Part 2:  Exploring our world, Creating New Worlds

Part 3: AI to fight disease, AI for drug discovery

Part4: Software that writes software, Accelerated AI Inference

Part 5: Data Center Infrastructure on a chip, BlueField and DOCA


Part 6: AI and AI Services for every company

Part 7: Trillions of intelligent things, Nvidia EGX Edge AI Platform powers autonomous machines

Part 8: Everything that moves will be autonomous, breakthroughs in autonomous machine development

Part 9: Computing for the age of AI, Bringing accelerated computing to ARM

Part 9 is particularly interesting in light of Nvidia's announced acquisition of ARM.  As discussed in a previous post, Apple is transitioning the Mac architecture from Intel chips to ARM chips.  Microsoft has announced that they will be making a version of Windows for ARM, as well as an ARM based Surface device.

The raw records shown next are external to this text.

Lemma expire_same d now : same_steps d (expireRunDeadline d now).
Proof. unfold expireRunDeadline. repeat case_match; by split. Qed.

Lemma inv_same d d' ex log now : world_inv (mkWorld d ex log now) → same_steps d d' → world_inv (mkWorld d' ex log now).
Proof. intros Hinv [????]. by eapply inv_db. Qed.

Lemma world_reachable_inv w : reachable w → world_inv w.
Proof.
  intros (w0 & (dl & kind & now & ->) & Hs). apply (rtc_ind_r world_inv) in Hs; [done| |].
  { split; cbn; try done.
    - by repeat split; cbn; lia || done.
    - intros ev []%elem_of_nil.
    - intros ev _. unfold occ. cbn. split; [lia|]. intros []%Nat.nlt_0_r. }
  intros w1 w2 _ Hstep Hinv. destruct Hstep.
  - by eapply inv_db.
  - eapply inv_same; [done|]. eapply lease_same; [done|by apply (inv_epoch _ Hinv)|done].
  - by eapply inv_same, extend_same.
  - by apply inv_start.
  - by apply inv_crash.
  - by eapply inv_journal.
  - by eapply (inv_journal _ _ _ _ _ _ _ _ _ _ Hinv).
  - destruct (inv_exec _ Hinv e _ H) as (_ & _ & Hq & _). destruct (Hq err) as [o E]. eapply inv_idle; [done..| | |].
    all: unfold w_rows in *; cbn in *; rewrite E; done.
  - destruct (inv_exec _ Hinv e _ H) as (_ & _ & Hq & _). destruct (Hq r) as [??]. eapply inv_idle; [done..|]. intros Hg; apply Hg.
  - destruct (inv_exec _ Hinv e _ H) as (_ & _ & Hq & _). destruct (Hq r) as [??]. eapply inv_event; [done..|]. intros Hg; apply Hg.
  - destruct (inv_exec _ Hinv e _ H) as (_ & _ & Hq & _). destruct (Hq r) as [??]. eapply inv_event; [done..|]. intros Hg; apply Hg.
  - by eapply inv_same, complete_same.
  - by eapply inv_same, fail_same.
  - by eapply inv_same, cancel_same.
  - eapply inv_same, expire_same. done.
Qed.

(** C5: under crashes, lost journal replies, lease takeovers with the old executor
    still running, cancellation and deadlines, an action (or compensation) whose step is
    declared never_replay runs at most once, and whatever has run had its effect boundary
    recorded in the journal first. *)
Theorem never_replay_runs_once w i r :
  reachable w → w_rows w !! i = Some r →
  (row_action_replay r = replay_never → (occ (EvAction i) (w_log w) ≤ 1)%nat) ∧
  (row_compensation_replay r = replay_never → (occ (EvCompensate i) (w_log w) ≤ 1)%nat) ∧
  (EvAction i ∈ w_log w ∨ EvCompensate i ∈ w_log w → row_effect_started r = true).
Proof.
  intros Hr%world_reachable_inv Hi. split_and!.
  - intros Hn. apply (inv_once _ Hr). simpl. by rewrite Hi.
  - intros Hn. apply (inv_once _ Hr). simpl. by rewrite Hi.
  - intros [Hl|Hl]; apply (inv_log _ Hr) in Hl as (x & Hx & Hs); cbn in Hx; congruence.
Qed.

(** ** How runs end *)

Definition settled_row (r : StepRow) : Prop := needs_compensation r = true → row_compensation r = comp_compensated.
Definition all_succeeded (rows : list StepRow) : Prop := rows ≠ [] ∧ Forall (λ r, row_action r = action_succeeded) rows.
(* ===== verification/SagaRuns.v ===== *)
(** * Sagas run to an end

    Executed without faults, a bound saga goes forward from wherever earlier executions left
    it and ends ready; once a step has failed or the run was cancelled it is compensated, last
    step first.  Two ways in which it does not end as it should are at the end of the file. *)

From S2P Require Import Prelude GoStrings Contracts Signing Saga SagaProofs.

Section Runs.
Context {C : Crypto} {J : SagaJSON}.

(** ** Execution without faults *)

(** What the closures and the context of an execution answer; the context may end at any
    point of the run. *)
Record env := mkEnv { env_ctx : run_db → option string; env_run : nat → option string; env_compensate : nat → option string }.

(** Running a program against the journal, every call answered. *)
Fixpoint interp (v : env) (l : lease) (now : time) (d : run_db) (p : prog) : run_db * list event * outcome :=
  match p with
  | Ret o => (d, [], o)
  | Journal c k =>
      match ReportProgress d l now c with
      | Ok (d', sn) => interp v l now d' (k (Ok sn))
      | Err e => interp v l now d (k (Err e))
      end
  | CtxErr k => interp v l now d (k (env_ctx v d))
  | RunStep i k => let '(d', evs, o) := interp v l now d (k (env_run v i)) in (d', EvAction i :: evs, o)
  | CompensateStep i k => let '(d', evs, o) := interp v l now d (k (env_compensate v i)) in (d', EvCompensate i :: evs, o)
  end.

(** It is one behaviour of the system. *)
Lemma interp_steps v l now e p : ∀ d ex log d' evs o,
  interp v l now d p = (d', evs, o) → ex !! e = Some (l, p) →
  rtc step (mkWorld d ex log now) (mkWorld d' (<[e := (l, Ret o)]> ex) (log ++ evs) now).
Proof.
  induction p as [o0|c k IH|k IH|i k IH|i k IH]; intros d ex log d' evs o Hi He; cbn in Hi.
  - simplify_eq. rewrite insert_id, app_nil_r by done. done.
  - destruct (ReportProgress d l now c) as [[d1 sn]|err] eqn:E.
    + eapply rtc_l; [by eapply step_journal|]. rewrite <- (insert_insert_eq ex e (l, Ret o) (l, k (Ok sn))). eapply IH; [done|]. by rewrite lookup_insert_eq.
    + eapply rtc_l; [by eapply (step_journal_fails _ _ _ _ _ _ _ _ err)|]. rewrite <- (insert_insert_eq ex e (l, Ret o) (l, k (Err err))). eapply IH; [done|].
      by rewrite lookup_insert_eq.
  - eapply rtc_l; [by eapply step_ctx|]. rewrite <- (insert_insert_eq ex e (l, Ret o) (l, k (env_ctx v d))). eapply IH; [done|]. by rewrite lookup_insert_eq.
  - destruct (interp v l now d (k (env_run v i))) as [[d1 evs1] o1] eqn:E. simplify_eq.
    eapply rtc_l; [by eapply step_run|]. rewrite <- (insert_insert_eq ex e (l, Ret o) (l, k (env_run v i))).
    replace (log ++ EvAction i :: evs1) with ((log ++ [EvAction i]) ++ evs1) by (by rewrite <- app_assoc). eapply IH; [done|].
    by rewrite lookup_insert_eq.
  - destruct (interp v l now d (k (env_compensate v i))) as [[d1 evs1] o1] eqn:E. simplify_eq.
    eapply rtc_l; [by eapply step_compensate|]. rewrite <- (insert_insert_eq ex e (l, Ret o) (l, k (env_compensate v i))).
    replace (log ++ EvCompensate i :: evs1) with ((log ++ [EvCompensate i]) ++ evs1) by (by rewrite <- app_assoc). eapply IH; [done|].
    by rewrite lookup_insert_eq.
Qed.

(** A bound journal the holder of [l] may write. *)
Record holds (d : run_db) (l : lease) (now : time) : Prop := {
  holds_wf : db_wf d;
  holds_live : lease_live d l now = true;
  holds_deadline : deadline_passed d now = false;
  holds_bound : sg_plan_digest (j_saga (db_journal d)) ≠ "";
  holds_known : sg_state (j_saga (db_journal d)) ≠ SAGA_outcome_unknown }.

(** The database after an accepted receipt. *)
Definition recorded (d : run_db) (i : nat) (r : StepRow) (rc : RunSagaReceipt) (a : action_phase) (c : compensation_phase) : run_db :=
  let s := j_saga (db_journal d) in
  let rows := <[i := update_row rc a c r]> (j_steps (db_journal d)) in
  with_journal d (mkJournal (mkSagaRow (refreshRunSagaState rows (sg_cancel s)) (sg_plan_digest s) (sg_cancel s) (if_set (rr_Error rc) (sg_cause s))) rows).

Definition snapshot_of (d : run_db) : SagaSnapshot := SagaSnapshotFromProto (loadRunSagaSnapshot (db_journal d)).

Lemma record_forward d l now i r name ph g ref err a c :
  holds d l now → j_steps (db_journal d) !! i = Some r → row_key r = name → trim_space name ≠ "" →
  str_len g ≤ 128 → str_len ref ≤ 2048 → str_len err ≤ 2048 → row_guard r = "" ∨ g = "" ∨ row_guard r = g →
  currentPhaseMatches (phaseToProto ph) (row_action r) (row_compensation r) = false →
  next_phases (phaseToProto ph) r = Ok (a, c) → ph ≠ PhaseOutcomeUnknown →
  let rc := SagaReceiptToProto (receipt i name ph g ref err) in
  let d' := recorded d i r rc a c in
  ReportProgress d l now (CallRecord (receipt i name ph g ref err)) = Ok (d', snapshot_of d') ∧ holds d' l now.
Proof.
  intros [[Hwf Hnil] Hlive Hdl Hbound Hknown] Hr <- Hname Hg Href Herr Hguard Hmatch Hnext Hph. split.
  - unfold ReportProgress. rewrite Hlive. unfold recordRunSaga.
    assert (rr_Sequence (SagaReceiptToProto (receipt i (row_key r) ph g ref err)) = row_sequence r) as Hseq by (by apply (rows_wf_lookup (j_steps (db_journal d)))).
    assert (1 ≤ row_sequence r) as Hpos by (destruct Hwf as [_ Hs]; destruct (Hs i r Hr); lia).
    rewrite Hseq, (find_row _ _ _ Hwf Hr). cbn -[trim_space next_phases].
    rewrite (bool_decide_eq_false_2 (trim_space _ = _)), (bool_decide_eq_false_2 (sg_plan_digest _ = _)), (bool_decide_eq_false_2 (sg_state _ = _)) by done.
    rewrite (bool_decide_eq_false_2 (phaseToProto ph = STEP_UNSPECIFIED)) by (by destruct ph).
    rewrite (bool_decide_eq_false_2 (phaseToProto ph = STEP_OUTCOME_UNKNOWN)) by (by destruct ph).
    rewrite (bool_decide_eq_true_2 (row_key r = _)) by done.
    replace (0 <? row_sequence r) with true by (symmetry; apply Z.ltb_lt; lia).
    replace (str_len g <=? 128) with true by (symmetry; by apply Z.leb_le).
    replace (str_len ref <=? 2048) with true by (symmetry; by apply Z.leb_le).
    replace (str_len err <=? 2048) with true by (symmetry; by apply Z.leb_le).
    cbn -[trim_space next_phases]. rewrite Hmatch, Hnext.
    replace (bool_decide (row_guard r = "") || bool_decide (g = "") || bool_decide (row_guard r = g)) with true; [done|].
    symmetry. rewrite !orb_true_iff, !bool_decide_eq_true. tauto.
  - split; cbn; try done; [|apply refresh_not_unknown]. split; [by apply rows_wf_update|]. cbn. done.
Qed.

Lemma hex_encode_len m : str_len (hex_encode m) = 2 * str_len m.
Proof. induction m as [|ch m IH]; [done|]. cbn [hex_encode]. rewrite !str_len_cons, IH. lia. Qed.

Lemma guard_len s sandbox lim : (∀ m, str_len (sha256 m) = 32) → str_len (stepGuardDigest s sandbox lim) ≤ 128.
Proof. intros Hsha. unfold stepGuardDigest. rewrite str_len_app, hex_encode_len, Hsha. done. Qed.

(** [advance d d' i r']: a lease holder changed row [i] to [r'], and nothing else. *)
Record advance (d : run_db) (l : lease) (now : time) (i : nat) (r' : StepRow) (d' : run_db) : Prop := {
  adv_holds : holds d' l now;
  adv_rows : j_steps (db_journal d') = <[i := r']> (j_steps (db_journal d));
  adv_cancel : sg_cancel (j_saga (db_journal d')) = sg_cancel (j_saga (db_journal d));
  adv_state : sg_state (j_saga (db_journal d')) = refreshRunSagaState (j_steps (db_journal d')) (sg_cancel (j_saga (db_journal d))) }.

Lemma advance_trans d l now i r1 d1 r2 d2 :
  advance d l now i r1 d1 → advance d1 l now i r2 d2 → advance d l now i r2 d2.
Proof.
  intros [_ Hr1 Hc1 _] [Hh Hr2 Hc2 Hs2]. split; [done| |congruence|congruence]. rewrite Hr2, Hr1. apply list_insert_insert_eq.
Qed.

Lemma advance_lookup d l now i r r1 d1 :
  advance d l now i r1 d1 → j_steps (db_journal d) !! i = Some r → j_steps (db_journal d1) !! i = Some r1.
Proof. intros [_ -> _ _] Hr. apply list_lookup_insert_eq. by eapply lookup_lt_Some. Qed.

(** Recording a receipt of the executor for row [i], as one step of [interp]. *)
Lemma interp_record v l now d i r ph g ref err what rec k a c :
  holds d l now → j_steps (db_journal d) !! i = Some r → trim_space (row_key r) ≠ "" →
  str_len g ≤ 128 → str_len ref ≤ 2048 → str_len err ≤ 2048 → row_guard r = "" ∨ g = "" ∨ row_guard r = g →
  currentPhaseMatches (phaseToProto ph) (row_action r) (row_compensation r) = false →
  next_phases (phaseToProto ph) r = Ok (a, c) → ph ≠ PhaseOutcomeUnknown →
  ∃ d', advance d l now i (update_row (SagaReceiptToProto (receipt i (row_key r) ph g ref err)) a c r) d' ∧
    interp v l now d (record (receipt i (row_key r) ph g ref err) what rec k) = interp v l now d' (k (snapshot_of d')).
Proof.
  intros Hh Hr Hn Hg Href Herr Hgd Hm Hnx Hph.
  destruct (record_forward d l now i r (row_key r) ph g ref err a c) as [Hrep Hh']; try done.
  eexists. split; [|cbn [record interp]; by rewrite Hrep]. by split.
Qed.
Definition reserveRunBudget (l : ledger) (budgetID : string) (kind : reservation_kind) (requestKey : string) (amount : runBudgetAmount)
    (now : time) (newid : string) : result (ledger * string) :=
  if bool_decide (budgetID = "") || bool_decide (requestKey = "") then Ok (l, EmptyString) else
  guard! validRunBudgetAmount amount else "run budget reservation is invalid" in
  match lockRunBudgetAccount l budgetID with
  | None => Ok (l, EmptyString)
  | Some account =>
      match find_reservation l budgetID kind requestKey with
      | Some (id, existing) =>
          guard! bool_decide (rv_amount existing = amount) else "run budget reservation changed" in
          Ok (l, id)
      | None =>
          guard! has_time account now && runBudgetFits (Limit account) (addRunBudgetAmount (Used account) (Reserved account)) amount
            else "run budget exhausted or expired" in
          guard! bool_decide (reservations l !! newid = None) else "run_budget_reservations: duplicate key" in
          let r := mkReservation budgetID kind requestKey RES_reserved amount zero_amount in
          guard! check_reservation r else "run_budget_reservations: check constraint" in
          let! l' := write_account (mkLedger (accounts l) (<[newid := r]> (reservations l))) budgetID
                       (tick account now (Used account) (sql_add (Reserved account) amount)) in
          Ok (l', newid)
      end
  end.

Definition settleRunBudget (l : ledger) (reservationID : string) (state : reservation_state) (actual : runBudgetAmount) (now : time)
    : result ledger :=
  if bool_decide (reservationID = "") then Ok l else
  guard! bool_decide (state = RES_settled) || bool_decide (state = RES_outcome_unknown) else "run budget settlement state is invalid" in
  guard! validRunBudgetAmount actual else "run budget settlement is invalid" in
  match reservations l !! reservationID with
  | None => Err "no rows"
  | Some r =>
      match lockRunBudgetAccount l (rv_budget r) with
      | None => Err "no rows"
      | Some account =>
          if negb (bool_decide (rv_state r = RES_reserved)) then
            guard! bool_decide (rv_state r = state) && bool_decide (rv_actual r = actual) else "run budget settlement changed" in
            Ok l
          else
            guard! runBudgetAmountWithin actual (rv_amount r) else "run budget settlement exceeds reservation" in
            let r' := mkReservation (rv_budget r) (rv_kind r) (rv_key r) state (rv_amount r) actual in
            guard! check_reservation r' else "run_budget_reservations: check constraint" in
            write_account (mkLedger (accounts l) (<[reservationID := r']> (reservations l))) (rv_budget r)
              (tick account now (sql_add (Used account) actual) (sql_sub (Reserved account) (rv_amount r)))
      end
  end.

Definition settleRunBudgetFull (l : ledger) (reservationID : string) (state : reservation_state) (now : time) : result ledger :=
  if bool_decide (reservationID = "") then Ok l else
  match reservations l !! reservationID with
  | None => Err "no rows"
  | Some r => settleRunBudget l reservationID state (rv_amount r) now
  end.

Definition settleRunBudgetByKey (l : ledger) (budgetID : string) (kind : reservation_kind) (requestKey : string)
    (state : reservation_state) (actual : runBudgetAmount) (now : time) : result ledger :=
  if bool_decide (budgetID = "") then Ok l else
  match find_reservation l budgetID kind requestKey with
  | None => Ok l
  | Some (id, _) => settleRunBudget l id state actual now
  end.

(** The UPDATE of the open reservations of a closed account. *)
Definition close_reservation (budgetID : string) (r : reservation) : reservation :=
  if bool_decide (rv_budget r = budgetID) && bool_decide (rv_state r = RES_reserved)
  then mkReservation (rv_budget r) (rv_kind r) (rv_key r) RES_outcome_unknown (rv_amount r) (rv_amount r)
  else r.

Definition closeRunBudget (l : ledger) (budgetID : string) (state : budget_state) (requireSettled : bool) (now : time) : result ledger :=
  if bool_decide (budgetID = "") then Ok l else
  match lockRunBudgetAccount l budgetID with
  | None => Ok l
  | Some account =>
      let open := negb (bool_decide (Reserved account = zero_amount)) in
      guard! negb (requireSettled && open) else "run has unsettled budget reservations" in
      let rs := if negb requireSettled && open then close_reservation budgetID <$> reservations l else reservations l in
      write_account (mkLedger (accounts l) rs) budgetID
        (mkBudget (b_RunID account) state (Limit account) (sql_add (Used account) (Reserved account)) zero_amount (MaxActiveMillis account)
           (currentActiveMillis account now) None (ExecutionDeadline account))
  end.
(* ===== verification/EvidenceRing.v ===== *)
(** * The local evidence ring

    [lib/edgecore/evidence.go]: raw evidence kept in memory for a limited time, within a
    number of entries and of bytes, the oldest entries evicted first.  The order in which Go
    walks the map is an argument of the operations that do. *)

From S2P Require Import Prelude GoStrings.

Record evidenceItem := mkEvidence { ei_raw : string; ei_exp : time }.

Record EvidenceRing := mkRing {
  er_ttl : duration; er_maxEntries : Z; er_maxBytes : Z; er_bytes : Z; er_order : list string; er_items : gmap string evidenceItem }.

Definition EvidenceRingTTL : duration := 15 * Minute.
Definition EvidenceRingMaxEntries : Z := 1024.
Definition EvidenceRingMaxBytes : Z := 32 * 2 ^ 20.

Definition NewEvidenceRing : EvidenceRing := mkRing EvidenceRingTTL EvidenceRingMaxEntries EvidenceRingMaxBytes 0 [] ∅.

Definition set_ring (r : EvidenceRing) (bytes : Z) (order : list string) (items : gmap string evidenceItem) : EvidenceRing :=
  mkRing (er_ttl r) (er_maxEntries r) (er_maxBytes r) bytes order items.

(** The first occurrence is removed. *)
Fixpoint remove_first (id : string) (order : list string) : list string :=
  match order with
  | [] => []
  | k :: order => if bool_decide (k = id) then order else k :: remove_first id order
  end.

Definition removeOrder (r : EvidenceRing) (id : string) : EvidenceRing :=
  set_ring r (er_bytes r) (remove_first id (er_order r)) (er_items r).

Definition gc_key (now : time) (r : EvidenceRing) (k : string) : EvidenceRing :=
  match er_items r !! k with
  | None => r
  | Some it =>
      if negb (time_after (ei_exp it) now)
      then removeOrder (set_ring r (er_bytes r - str_len (ei_raw it)) (er_order r) (delete k (er_items r))) k
      else r
  end.

Definition gc (r : EvidenceRing) (walk : list string) (now : time) : EvidenceRing := foldl (gc_key now) r walk.

Definition ring_over (r : EvidenceRing) : bool :=
  ((0 <? er_maxEntries r) && (er_maxEntries r <? Z.of_nat (size (er_items r)))) || ((0 <? er_maxBytes r) && (er_maxBytes r <? er_bytes r)).

Fixpoint evict (order : list string) (r : EvidenceRing) : EvidenceRing :=
  if ring_over r then
    match order with
    | [] => r
    | oldest :: order' =>
        match er_items r !! oldest with
        | Some it => evict order' (set_ring r (er_bytes r - str_len (ei_raw it)) order' (delete oldest (er_items r)))
        | None => evict order' (set_ring r (er_bytes r) order' (er_items r))
        end
    end
  else r.

Definition Put (r : EvidenceRing) (walk : list string) (id raw : string) (now : time) : EvidenceRing :=
  if bool_decide (id = "") then r else
  let r := gc r walk now in
  let r := match er_items r !! id with
           | Some old => removeOrder (set_ring r (er_bytes r - str_len (ei_raw old)) (er_order r) (er_items r)) id
           | None => r
           end in
  let r := set_ring r (er_bytes r + str_len raw) (er_order r ++ [id]) (<[id := mkEvidence raw (now + er_ttl r)]> (er_items r)) in
  evict (er_order r) r.

Definition Get (r : EvidenceRing) (walk : list string) (id : string) (now : time) : EvidenceRing * option string :=
  let r := gc r walk now in
  match er_items r !! id with
  | None => (r, None)
  | Some it => (r, if negb (time_after (ei_exp it) now) then None else Some (ei_raw it))
  end.

(** ** Consistency *)

Record ring_ok (r : EvidenceRing) : Prop := {
  rok_nodup : NoDup (er_order r);
  rok_order k : k ∈ er_order r ↔ is_Some (er_items r !! k);
  rok_bytes : er_bytes r = map_sum (λ it, str_len (ei_raw it)) (er_items r) }.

Modern computer hardware uses multiple CPU cores along with some kind of GPU cores for accelerated graphics.  The GPU cores are also often used for more generic computational concerns, like running neural net or general tensor based computational processing. To be truly speed effective, you would ideally like the cpu and gpu cores to share or have access the same memory, otherwise this ends up being a speed bottleneck.

Apple's plans seem to involve developing custom Apple silicon substrates that include multiple ARM cpu cores along with some kind of proprietary Apple GPU and Apple Neural Net accelerator. To be used across their entire product line, iPhone, iPad, iMac, Apple AR Glasses, etc.

Nvidia acquiring ARM means that they will put a lot of work into making sure that venders can build silicon substrates that contain multiple ARM cpu cores long with Nvidia CUDA based GPU cores. And some  version of this might end up being a standard implementation for third party manufacturers to use to make the next generation of Windows clone computers or tablets. Windows clones that have an extremely tightly coupled Nvidia GPU architecture.

This tightly coupled standard ARM CPU - Nvidia GPU architecture might also be a great standard platform for running Linux or Ubuntu.  And perhaps could help move Ubuntu to a form that makes it more competitive with Apple and Windows, a true 3rd party major computer platform.

The tight CPU - GPU coupling on a single piece of silicon means relatively low cost systems that will be great for running AI and deep learning algorithms on them. And an interesting competitor or alternative to Apple's more proprietary approach. 

Both use ARM as CPU cores. Apple goes out of their way to not support Nvidia GPUs. But with Nvidia acquiring ARM, every ARM system is going to potentially be able to very closely couple to Nvidia GPU cores.